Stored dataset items
-=-=-
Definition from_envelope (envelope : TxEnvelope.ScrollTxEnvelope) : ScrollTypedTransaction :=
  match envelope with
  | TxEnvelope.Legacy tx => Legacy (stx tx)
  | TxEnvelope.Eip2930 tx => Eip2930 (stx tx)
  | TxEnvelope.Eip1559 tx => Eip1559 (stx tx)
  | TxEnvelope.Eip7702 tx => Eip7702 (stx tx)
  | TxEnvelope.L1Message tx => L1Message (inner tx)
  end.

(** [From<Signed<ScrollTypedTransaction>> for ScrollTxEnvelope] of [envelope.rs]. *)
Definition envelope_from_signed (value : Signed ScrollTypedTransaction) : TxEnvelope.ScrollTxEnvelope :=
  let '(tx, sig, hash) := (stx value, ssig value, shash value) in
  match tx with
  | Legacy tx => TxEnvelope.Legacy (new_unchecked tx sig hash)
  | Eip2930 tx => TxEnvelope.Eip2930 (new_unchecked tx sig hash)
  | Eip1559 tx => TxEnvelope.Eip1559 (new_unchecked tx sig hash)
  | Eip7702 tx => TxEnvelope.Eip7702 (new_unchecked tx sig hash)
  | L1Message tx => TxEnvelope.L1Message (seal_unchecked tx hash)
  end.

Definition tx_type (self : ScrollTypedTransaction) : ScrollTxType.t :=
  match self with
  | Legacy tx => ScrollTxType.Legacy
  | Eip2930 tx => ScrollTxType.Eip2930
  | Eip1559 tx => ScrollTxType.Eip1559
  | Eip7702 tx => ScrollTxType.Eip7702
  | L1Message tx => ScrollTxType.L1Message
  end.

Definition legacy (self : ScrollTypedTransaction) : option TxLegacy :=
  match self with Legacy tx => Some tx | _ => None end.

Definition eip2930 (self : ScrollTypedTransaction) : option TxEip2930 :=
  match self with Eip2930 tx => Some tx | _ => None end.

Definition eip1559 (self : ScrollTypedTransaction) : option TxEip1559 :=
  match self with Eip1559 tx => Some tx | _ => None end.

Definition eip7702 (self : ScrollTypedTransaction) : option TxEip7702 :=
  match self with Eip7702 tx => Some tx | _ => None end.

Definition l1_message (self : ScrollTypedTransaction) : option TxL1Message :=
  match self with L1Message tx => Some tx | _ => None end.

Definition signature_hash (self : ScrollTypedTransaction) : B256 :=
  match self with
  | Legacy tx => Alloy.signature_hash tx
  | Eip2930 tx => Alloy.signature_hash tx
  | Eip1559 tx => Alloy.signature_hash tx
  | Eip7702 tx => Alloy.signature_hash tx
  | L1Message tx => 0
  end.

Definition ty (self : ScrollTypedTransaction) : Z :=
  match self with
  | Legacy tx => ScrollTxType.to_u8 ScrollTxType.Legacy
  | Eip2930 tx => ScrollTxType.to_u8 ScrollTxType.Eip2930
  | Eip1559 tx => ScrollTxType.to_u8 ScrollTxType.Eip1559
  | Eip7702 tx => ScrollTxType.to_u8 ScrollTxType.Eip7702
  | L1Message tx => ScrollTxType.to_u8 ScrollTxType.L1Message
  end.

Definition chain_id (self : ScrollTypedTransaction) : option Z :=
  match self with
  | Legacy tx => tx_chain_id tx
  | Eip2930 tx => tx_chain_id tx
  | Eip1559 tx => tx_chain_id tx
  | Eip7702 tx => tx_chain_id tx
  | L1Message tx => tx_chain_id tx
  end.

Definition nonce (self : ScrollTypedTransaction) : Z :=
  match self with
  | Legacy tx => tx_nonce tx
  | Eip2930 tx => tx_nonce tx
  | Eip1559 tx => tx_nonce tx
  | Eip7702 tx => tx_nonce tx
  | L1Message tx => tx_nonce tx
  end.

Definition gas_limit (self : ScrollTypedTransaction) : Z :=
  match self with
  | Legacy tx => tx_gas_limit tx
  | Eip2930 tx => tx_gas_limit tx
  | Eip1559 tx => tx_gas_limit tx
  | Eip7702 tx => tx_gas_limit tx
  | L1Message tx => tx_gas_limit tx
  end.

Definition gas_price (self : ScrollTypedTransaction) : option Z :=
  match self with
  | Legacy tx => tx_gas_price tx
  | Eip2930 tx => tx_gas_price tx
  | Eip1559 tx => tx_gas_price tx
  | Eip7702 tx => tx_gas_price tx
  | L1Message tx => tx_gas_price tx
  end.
-=-=-
* _How to complete this task_
Whenever the string "value" turns up in a line above, copy that line out.

* _Result of the task_
Definition envelope_from_signed (value : Signed ScrollTypedTransaction) : TxEnvelope.ScrollTxEnvelope :=
  let '(tx, sig, hash) := (stx value, ssig value, shash value) in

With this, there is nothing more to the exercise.